A.M. Best, Moody’s, and S&P rate the financial strength of our insurance company subsidiaries, and a decline in these ratings could affect our standing in the insurance industry and cause our sales and earnings to decrease.
Ratings are important considerations in establishing the competitive position of insurance companies. A.M. Best rates most of our domestic operating insurance subsidiaries. Moody’s rates four of our domestic operating insurance subsidiaries and S&P rates five of our domestic operating insurance subsidiaries. These ratings are subject to periodic review by A.M. Best, Moody’s, and S&P, and we cannot assure that we will be able to retain them. Rating agencies may change their methodology or requirements for determining ratings, or they may become more conservative in assigning ratings. Rating agencies or regulators could also increase capital requirements for the Company or its subsidiaries. Any reduction in our ratings could materially adversely affect the demand for our products from intermediaries and consumers and materially adversely affect our results. In addition, any reduction in our financial strength ratings could materially adversely affect our cost of borrowing.

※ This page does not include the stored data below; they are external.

(** [findApiOperationsInputSchema]: unknown keys are refused. *)
Definition parseFindApiOperationsInput (raw : jsval) : option FindApiOperationsInput :=
  match raw with
  | VObj fs =>
      if forallb (λ f, bool_decide (f.1 ∈ (u <$> ["query"; "access"; "groups"; "limit"]))) fs then
        q ← (match prop (u "query") raw with
             | VStr s => let t := trim s in
                 if (0 <? length t)%nat && (length t <=? API_SEARCH_QUERY_MAX_CHARS)%nat then Some t else None
             | _ => None
             end);
        a ← optional parse_access (prop (u "access") raw);
        g ← optional (λ v, match v with VArr l => mapM parse_group l | _ => None end) (prop (u "groups") raw);
        n ← optional (λ v, n ← safe_integer v; if (1 <=? n) && (n <=? API_SEARCH_MAX_LIMIT) then Some n else None)
              (prop (u "limit") raw);
        Some {| find_query := q; find_access := a; find_groups := g; find_limit := n |}
      else None
  | _ => None
  end.

(** ** Accepting and partitioning the calls of a completion *)

Record DeniedToolCall := { denied_id : jstr; denied_action : jstr; denied_code : jstr }.
Definition deny (c : ToolCall) (code : string) : DeniedToolCall :=
  {| denied_id := c.(call_id); denied_action := c.(call_name); denied_code := u code |}.

Definition is_discovery (c : ToolCall) : bool := bool_decide (c.(call_name) = DISCOVERY_META_TOOL_NAME).

Definition failure_code (f : LoadedToolValidationFailure) : string :=
  match f with
  | tool_not_loaded => "tool_not_loaded" | stale_catalog_hash => "stale_catalog_hash"
  | unknown_tool => "unknown_tool" | unavailable_for_auth_class => "unavailable_for_auth_class"
  end.

Section Partition.
Context (r : ActionRegistry) (loaded : list jstr) (catalog : jstr) (auth : AuthClass).

Fixpoint validate_calls (seen : list jstr) (l : list ToolCall) : list ToolCall * list DeniedToolCall :=
  match l with
  | [] => ([], [])
  | c :: l' =>
      if bool_decide (c.(call_id) ∈ seen) then
        let '(ok, no) := validate_calls seen l' in (ok, deny c "duplicate_tool_call_id" :: no)
      else
        let '(ok, no) := validate_calls (c.(call_id) :: seen) l' in
        match validateLoadedToolCall c.(call_name) loaded catalog catalog r auth with
        | Some f => (ok, deny c (failure_code f) :: no)
        | None => (c :: ok, no)
        end
  end.

Definition validateCompletionToolCalls (prior : list jstr) (l : list ToolCall) : list ToolCall * list DeniedToolCall :=
  if existsb is_discovery l && existsb (λ c, negb (is_discovery c)) l
  then (filter (λ c, is_discovery c = true) l,
        (λ c, deny c "mixed_discovery_batch") <$> filter (λ c, is_discovery c = false) l)
  else validate_calls prior l.
(* ===== verification/RunOutcome.v ===== *)
(** * An assistant run ends

    The loop of file RunLoop over any ports that leave the counters and the phase of the
    run's row alone: it ends within six rounds, the counters and tools of the row stay
    within their limits, and the outcome it answers is the one that is durable. *)
From S2P Require Import Prelude Js SafeJson ActionResults SessionTables RunTables Db Journal Store RunEvents RunStore RunLife Effects Workflow ToolSets RunModel RunLoop.
From S2P Require RunBudget.
Open Scope Z_scope.
#[local] Arguments u : simpl never.
#[local] Existing Instance RunBudget.RunPhase_dec.

(** ** The counters and tools of a run *)

Record RunTools := {
  v_model : Z;
  v_discovery : Z;
  v_api : Z;
  v_loaded : list jstr;
  v_used : list jstr;
}.
Definition tools_of (b : RunBudget.RunBudget) (loaded used : list jstr) : RunTools :=
  {| v_model := RunBudget.modelCallsUsed b; v_discovery := RunBudget.discoveryCallsUsed b;
     v_api := RunBudget.apiCallsUsed b; v_loaded := loaded; v_used := used |}.
Definition state_tools (s : RunState) : RunTools := tools_of s.(state_budget) s.(state_loaded) s.(state_used).
Definition arun_tools (r : AssistantRunRow) : RunTools := tools_of r.(budget_json) r.(loaded_tool_names) r.(used_tool_names).

(** What a command writes. *)
Definition command_tools (s : RunState) (c : RunCommand) : RunTools :=
  let b := match c with
           | CReserveModel _ false _ _ => counted_model s.(state_budget)
           | CReserveDiscovery _ _ _ => counted_discovery s.(state_budget)
           | CStartTool _ _ => counted_api s.(state_budget)
           | _ => s.(state_budget)
           end in
  tools_of b s.(state_loaded) s.(state_used).
Definition command_phase (s : RunState) (c : RunCommand) : RunBudget.RunPhase :=
  match c with
  | CReserveModel _ _ _ _ => RunBudget.phase_model
  | CReserveDiscovery _ _ _ => RunBudget.phase_discovering
  | CStartTool _ _ => RunBudget.phase_executing_reads
  | CSuspend r => suspended_phase r
  | CRequireAndSuspend _ _ => RunBudget.phase_awaiting_clarification
  | CComplete _ _ | CCompleteBatch _ | CCompleteConfirmation _ _ _ _ => RunBudget.phase_completed
  | CFail _ => RunBudget.phase_failed
  | _ => s.(state_phase)
  end.

Lemma same_journal_scoped x d d' : same_journal d d' → scoped_run x d' = scoped_run x d.
Proof. intros [E _]. unfold scoped_run. by rewrite E. Qed.
Lemma allocate_scoped x p now y d e d' : allocateAndInsertEvent x p now d = Ok (e, d') → scoped_run y d' = scoped_run y d.
Proof. intros (row & -> & _)%allocate_ok. reflexivity. Qed.

Lemma put_arun_scoped x r d :
  in_run_scope x r = true → scoped_run x (put_arun x.(scope_session) x.(scope_run) r d) = Some r.
Proof. intros H. unfold scoped_run, put_arun. simpl. rewrite lookup_insert_eq. simpl. by rewrite H. Qed.
(* ===== verification/IntentAuthority.v ===== *)
(** * Authored arguments

    [harness/intent-authority.ts]: the raw arguments of a write, as the model gave them,
    against the capability of the request - before any schema or name resolution.  Paths
    are texts ([a.b[0].c], [a[].c]), built for the leaves of the arguments and parsed again
    to match the literals an admin wrote. *)
From S2P Require Import Prelude Js SafeJson IntentCapability Receipts.
Open Scope Z_scope.
#[local] Arguments u : simpl never.

(** The members of [WriteAuthorityMetadata] this check reads. *)
Record Cardinality := {
  by_argument : bool;                  (** [mode === "argument"] *)
  cardinality_max : Z;                 (** [maxExecutions] *)
  maxArgumentItems : option Z;
  argumentPath : option jstr;
}.
Record ArgumentAuthority := {
  controlledPaths : list jstr;         (** [literalControlledPaths] *)
  authenticatedSelfLiteralPaths : list jstr;
  cardinality_of : Cardinality;
}.
Record AuthorizeIntentWriteArgumentsInput := {
  auth_capability : IntentCapabilityV1;
  auth_action : jstr;
  rawArgs : jsval;
  auth_authority : ArgumentAuthority;
  auth_catalog : jstr;
  authenticatedAdminUserId : option jstr;
}.

(** ** Equal literals *)

(** [Object.entries] in the order of the sorted keys; [undefined] members spoil it. *)
Fixpoint stableJson (value : jsval) : option jstr :=
  match value with
  | VUndef | VFun => None
  | VNull => Some (u "null")
  | VBool b => Some (if b then u "true" else u "false")
  | VNum n => Some (show_num n)
  | VStr s => Some (quote s)
  | VArr l => parts ← mapM stableJson l; Some ([91%N] ++ join [44%N] parts ++ [93%N])
  | VObj fs =>
      parts ← mapM snd (merge_sort key_le ((λ f, (f.1, t ← stableJson f.2; Some (quote f.1 ++ [58%N] ++ t))) <$> fs));
      Some ([123%N] ++ join [44%N] parts ++ [125%N])
  | VBytes bs =>
      Some ([123%N] ++ join [44%N] (snd <$> merge_sort key_le
        (imap (λ i b, let k := digits (N.of_nat i) in (k, quote k ++ [58%N] ++ digits b)) bs)) ++ [125%N])
  | VBuffer => Some (u "{}")
  end.

Definition literal_json (v : jsval) : option jstr :=
  match parseIntentLiteralValue v with Ok l => stableJson l | Throw _ => None end.
Definition equalLiteral (actual expected : jsval) : bool :=
  match literal_json actual with
  | Some t => bool_decide (literal_json expected = Some t)
  | None => false
  end.

(** ** Leaves *)

Record RawLeaf := { concretePath : jstr; schemaPath : jstr }.

(** The own fields of [isRecord] values. *)
Definition byte_fields (bs : list N) : list (jstr * jsval) :=
  imap (λ i b, (digits (N.of_nat i), VNum (NumInt (Z.of_N b)))) bs.
Definition record_fields (v : jsval) : list (jstr * jsval) :=
  match v with VObj fs => fs | VBytes bs => byte_fields bs | _ => [] end.

Definition open_bracket : N := 91.
Definition close_bracket : N := 93.
Definition dot : N := 46.
Definition indexed (p : jstr) (i : nat) : jstr := p ++ [open_bracket] ++ digits (N.of_nat i) ++ [close_bracket].
Definition wildcard (p : jstr) : jstr := p ++ [open_bracket; close_bracket].
Definition child_path (p key : jstr) : jstr := match p with [] => key | _ => p ++ [dot] ++ key end.

(** The leaves of the fields: one leaf for an empty object below the root. *)
Definition object_leaves (cp sp : jstr) (l : list (jstr * list RawLeaf)) : list RawLeaf :=
  match l with
  | [] => match cp with [] => [] | _ => [{| concretePath := cp; schemaPath := sp |}] end
  | _ => concat (snd <$> own_entries l)
  end.

Fixpoint rawLeaves (value : jsval) (cp sp : jstr) : list RawLeaf :=
  match value with
  | VArr [] => [{| concretePath := wildcard cp; schemaPath := wildcard sp |}]
  | VArr l => concat (imap (λ i f, f i) ((λ x i, rawLeaves x (indexed cp i) (wildcard sp)) <$> l))
  | VObj fs => object_leaves cp sp ((λ f, (f.1, rawLeaves f.2 (child_path cp f.1) (child_path sp f.1))) <$> fs)
  | VBytes bs =>
      object_leaves cp sp ((λ f, (f.1, [{| concretePath := child_path cp f.1; schemaPath := child_path sp f.1 |}])) <$> byte_fields bs)
  | VBuffer => object_leaves cp sp []
  | _ => [{| concretePath := cp; schemaPath := sp |}]
  end.

(** ** Paths *)

Inductive PathPart : Set := part_key (k : jstr) | part_index (i : option N).
#[export] Instance part_dec : EqDecision PathPart.
Proof. solve_decision. Defined.

Fixpoint split_on (sep : N) (s : jstr) : list jstr :=
  match s with
  | [] => [[]]
  | c :: s' =>
      match split_on sep s' with
      | x :: l => if bool_decide (c = sep) then [] :: x :: l else (c :: x) :: l
      | [] => []
      end
  end.

Definition is_digit (c : N) : bool := (48 <=? c)%N && (c <=? 57)%N.

(** The bracket tokens behind a key, the digits of the open one in [ds]. *)
Fixpoint bracket_tokens (ds : option jstr) (s : jstr) : option (list PathPart) :=
  match s, ds with
  | [], None => Some []
  | [], Some _ => None
  | c :: s', None => if bool_decide (c = open_bracket) then bracket_tokens (Some []) s' else None
  | c :: s', Some d =>
      if bool_decide (c = close_bracket) then
        l ← bracket_tokens None s';
        Some (part_index (match d with [] => None | _ => Some (undigits d) end) :: l)
      else if is_digit c then bracket_tokens (Some (d ++ [c])) s'
      else None
  end.

Fixpoint split_key (s : jstr) : jstr * jstr :=
  match s with
  | [] => ([], [])
  | c :: s' => if bool_decide (c = open_bracket) then ([], s) else let '(k, r) := split_key s' in (c :: k, r)
  end.

Definition parse_segment (s : jstr) : option (list PathPart) :=
  let '(k, r) := split_key s in
  if bool_decide (k = []) || bool_decide (close_bracket ∈ k) then None
  else l ← bracket_tokens None r; Some (part_key k :: l).
Definition parsePath (path : jstr) : option (list PathPart) :=
  match path with
  | [] => None
  | _ =>
      if starts_with [dot] path || ends_with [dot] path then None
      else l ← mapM parse_segment (split_on dot path); Some (concat l)
  end.

(** ** Values at a path *)

Definition step_values (part : PathPart) (value : jsval) : list jsval :=
  match part, value with
  | part_key k, _ => match fields_get k (record_fields value) with Some v => [v] | None => [] end
  | part_index None, VArr l => l
  | part_index (Some i), VArr l => match l !! N.to_nat i with Some v => [v] | None => [] end
  | _, _ => []
  end.
Definition values_at (parts : list PathPart) (root : jsval) : list jsval :=
  foldl (λ current part, current ≫= step_values part) [root] parts.
Definition valuesAtPath (root : jsval) (path : jstr) : option (list jsval) :=
  parts ← parsePath path; Some (values_at parts root).

(** A wildcard is present on an empty array when it is the last part; deeper, every item
    must have the rest. *)
Fixpoint is_present (parts : list PathPart) (value : jsval) : bool :=
  match parts with
  | [] => true
  | part :: rest =>
      match part, value with
      | part_key k, _ => match fields_get k (record_fields value) with Some v => is_present rest v | None => false end
      | part_index (Some i), VArr l => match l !! N.to_nat i with Some v => is_present rest v | None => false end
      | part_index None, VArr l =>
          bool_decide (rest = []) || (negb (bool_decide (length l = 0%nat)) && forallb (is_present rest) l)
      | _, _ => false
      end
  end.
Definition pathIsPresent (root : jsval) (path : jstr) : bool :=
  match parsePath path with Some parts => is_present parts root | None => false end.

(** ** Controlled paths *)

(** [path.replace(/\[\d+\]/g, "[]")]; [ds]: the digits behind an open bracket. *)
Fixpoint normalize_from (ds : option jstr) (s : jstr) : jstr :=
  match s, ds with
  | [], None => []
  | [], Some d => open_bracket :: d
  | c :: s', None => if bool_decide (c = open_bracket) then normalize_from (Some []) s' else c :: normalize_from None s'
  | c :: s', Some d =>
      if bool_decide (c = close_bracket) then open_bracket :: close_bracket :: normalize_from None s'
      else if is_digit c then normalize_from (Some (d ++ [c])) s'
      else if bool_decide (c = open_bracket) then (open_bracket :: d) ++ normalize_from (Some []) s'
      else (open_bracket :: d) ++ c :: normalize_from None s'
  end.
Definition normalizedPath (path : jstr) : jstr := normalize_from None path.

(** An open path carries the marker [.*]. *)
Definition open_path (allowed : jstr) : option jstr :=
  if ends_with (u ".*") allowed then Some (take (length allowed - 2) allowed) else None.
Definition pathIsLiteralControlled (path : jstr) (authority : ArgumentAuthority) : bool :=
  let normalized := normalizedPath path in
  existsb (λ allowed,
    match open_path allowed with
    | Some p => bool_decide (normalized = p) || starts_with (p ++ [dot]) normalized
    | None => bool_decide (allowed = normalized) || starts_with (normalized ++ [dot]) allowed ||
              starts_with (wildcard normalized) allowed
    end) authority.(controlledPaths).

(** ** Literals against arguments *)

Definition has_wildcard (path : jstr) : bool := contains_sub [open_bracket; close_bracket] path.

Definition constraintMatchesRaw (c : IntentLiteralConstraintV1) (raw : jsval) : bool :=
  match valuesAtPath raw c.(constraint_path) with
  | None | Some [] =>
      pathIsPresent raw c.(constraint_path) && match c.(constraint_value) with VArr [] => true | _ => false end
  | Some values =>
      if has_wildcard c.(constraint_path) && is_array c.(constraint_value)
      then equalLiteral (VArr values) c.(constraint_value)
      else match values with [v] => equalLiteral v c.(constraint_value) | _ => false end
  end.

Definition declares_me (v : jsval) : bool :=
  match v with
  | VStr s => bool_decide (s = u "me")
  | VArr [VStr s] => bool_decide (s = u "me")
  | _ => false
  end.
(** [value === text] for one of the texts. *)
Definition is_text (texts : list string) (v : jsval) : bool :=
  match v with VStr s => bool_decide (s ∈ (u <$> texts)) | _ => false end.

Definition RATE_ACTION : jstr := u "clockify_projects_rate_update".

Section Authorize.
Context (input : AuthorizeIntentWriteArgumentsInput).

(** The rate tool's selector of the admin: by id, or by name when the id is left out. *)
Definition rate_selector (path : jstr) : bool :=
  bool_decide (input.(auth_action) = RATE_ACTION) && bool_decide (path = u "userId").
Definition self_by_name : bool :=
  is_record input.(rawArgs) &&
  match fields_get (u "userId") (record_fields input.(rawArgs)) with Some _ => false | None => true end &&
  match fields_get (u "userName") (record_fields input.(rawArgs)) with
  | Some v => is_text ["me"; "my"; "myself"] v
  | None => false
  end.

Definition matchesAuthenticatedMeSubstitution (c : IntentLiteralConstraintV1) : bool :=
  match input.(authenticatedAdminUserId) with
  | None | Some [] => false
  | Some admin =>
      bool_decide (c.(constraint_path) ∈ input.(auth_authority).(authenticatedSelfLiteralPaths)) &&
      declares_me c.(constraint_value) &&
      match valuesAtPath input.(rawArgs) c.(constraint_path) with
      | Some [VStr s] =>
          bool_decide (s = admin) || (rate_selector c.(constraint_path) && is_text ["my"; "myself"] (VStr s))
      | Some [] => rate_selector c.(constraint_path) && self_by_name
      | _ => false
      end
  end.

Definition part_covers (part candidate : PathPart) : bool :=
  match part, candidate with
  | part_key a, part_key b => bool_decide (a = b)
  | part_index None, part_index _ => true
  | part_index (Some i), part_index j => bool_decide (j = Some i)
  | _, _ => false
  end.
Fixpoint parts_cover (constraint leaf : list PathPart) : bool :=
  match constraint, leaf with
  | [], _ => true
  | p :: l, q :: l' => part_covers p q && parts_cover l l'
  | _ :: _, [] => false
  end.
Definition constraintCoversLeaf (constraintPath leafPath : jstr) : bool :=
  match parsePath constraintPath, parsePath leafPath with
  | Some c, Some l => parts_cover c l
  | _, _ => false
  end.

Definition argument_count : option nat :=
  match input.(auth_authority).(cardinality_of).(argumentPath) with
  | None | Some [] => None
  | Some path =>
      if input.(auth_authority).(cardinality_of).(by_argument)
      then length <$> valuesAtPath input.(rawArgs) path else None
  end.

Definition denied_write (code message : jstr) : jsval :=
  errorReceipt input.(auth_action) code message
    (recovery_hint (u "Ask the admin to issue a fresh request so the write can be previewed again.") false).

Definition find_grant (c : IntentCapabilityV1) (action : jstr) : option IntentWriteActionV1 :=
  snd <$> list_find (λ g, g.(grant_action) = action) (writeActions c).

Definition constraint_holds (c : IntentLiteralConstraintV1) : bool :=
  pathIsLiteralControlled c.(constraint_path) input.(auth_authority) &&
  (constraintMatchesRaw c input.(rawArgs) || matchesAuthenticatedMeSubstitution c).

(** The leaf [userName] is let through once some literal stands for the admin. *)
Definition leaf_authorized (g : IntentWriteActionV1) (leaf : RawLeaf) : bool :=
  pathIsLiteralControlled leaf.(schemaPath) input.(auth_authority) &&
  ((bool_decide (leaf.(schemaPath) = u "userName") && existsb matchesAuthenticatedMeSubstitution g.(literalConstraints)) ||
   existsb (λ c, constraintCoversLeaf c.(constraint_path) leaf.(concretePath)) g.(literalConstraints)).

Definition authorizeIntentWriteArguments : option jsval :=
  let a := input.(auth_authority) in
  if negb (bool_decide (input.(auth_capability).(catalogHash) = input.(auth_catalog))) then
    Some (denied_write (u "intent_capability_catalog_drift")
      (u "The action catalog changed after this intent capability was declared."))
  else
    match input.(auth_capability).(capability_mode) with
    | deny_all_writes _ =>
        Some (denied_write (u "intent_capability_denied")
          (u "This request has no valid write authority. Read actions remain available."))
    | allow _ =>
        match find_grant input.(auth_capability) input.(auth_action) with
        | None =>
            Some (denied_write (u "intent_capability_action_denied")
              (u "The admin-authored request did not authorize this write action."))
        | Some g =>
            if match argument_count with
               | Some n => default a.(cardinality_of).(cardinality_max) a.(cardinality_of).(maxArgumentItems) <? Z.of_nat n
               | None => false
               end
            then Some (denied_write (u "intent_capability_cardinality_exceeded")
                   (u "The raw argument batch exceeds this action's declared safety limit."))
            else
              match list_find (λ c, constraint_holds c = false) g.(literalConstraints) with
              | Some (_, c) =>
                  Some (denied_write (u "intent_capability_argument_mismatch")
                    (u "Raw argument " ++ c.(constraint_path) ++ u " does not match the admin-authored literal."))
              | None =>
                  match list_find (λ leaf, leaf_authorized g leaf = false) (rawLeaves input.(rawArgs) [] []) with
                  | Some (_, leaf) =>
                      Some (denied_write (u "intent_capability_argument_undeclared")
                        (u "Raw argument " ++ match leaf.(concretePath) with [] => u "<root>" | p => p end ++
                         u " was not authorized by the admin-authored request."))
                  | None => None
                  end
              end
        end
    end.
End Authorize.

As of December  31, 2016, contracts representing approximately 31% of Global Housing, 38% of Global Lifestyle, and 75% of Global Preneed’s net earned premiums and fee income contain provisions requiring the applicable subsidiaries to maintain minimum financial strength ratings, typically from A.M. Best, ranging from “A” or better to “B+” or better, depending on the contract. Our clients may terminate these contracts or fail to renew them if the subsidiaries’ ratings fall below these minimums. Termination or failure to renew these agreements could materially and adversely affect our results of operations and financial condition.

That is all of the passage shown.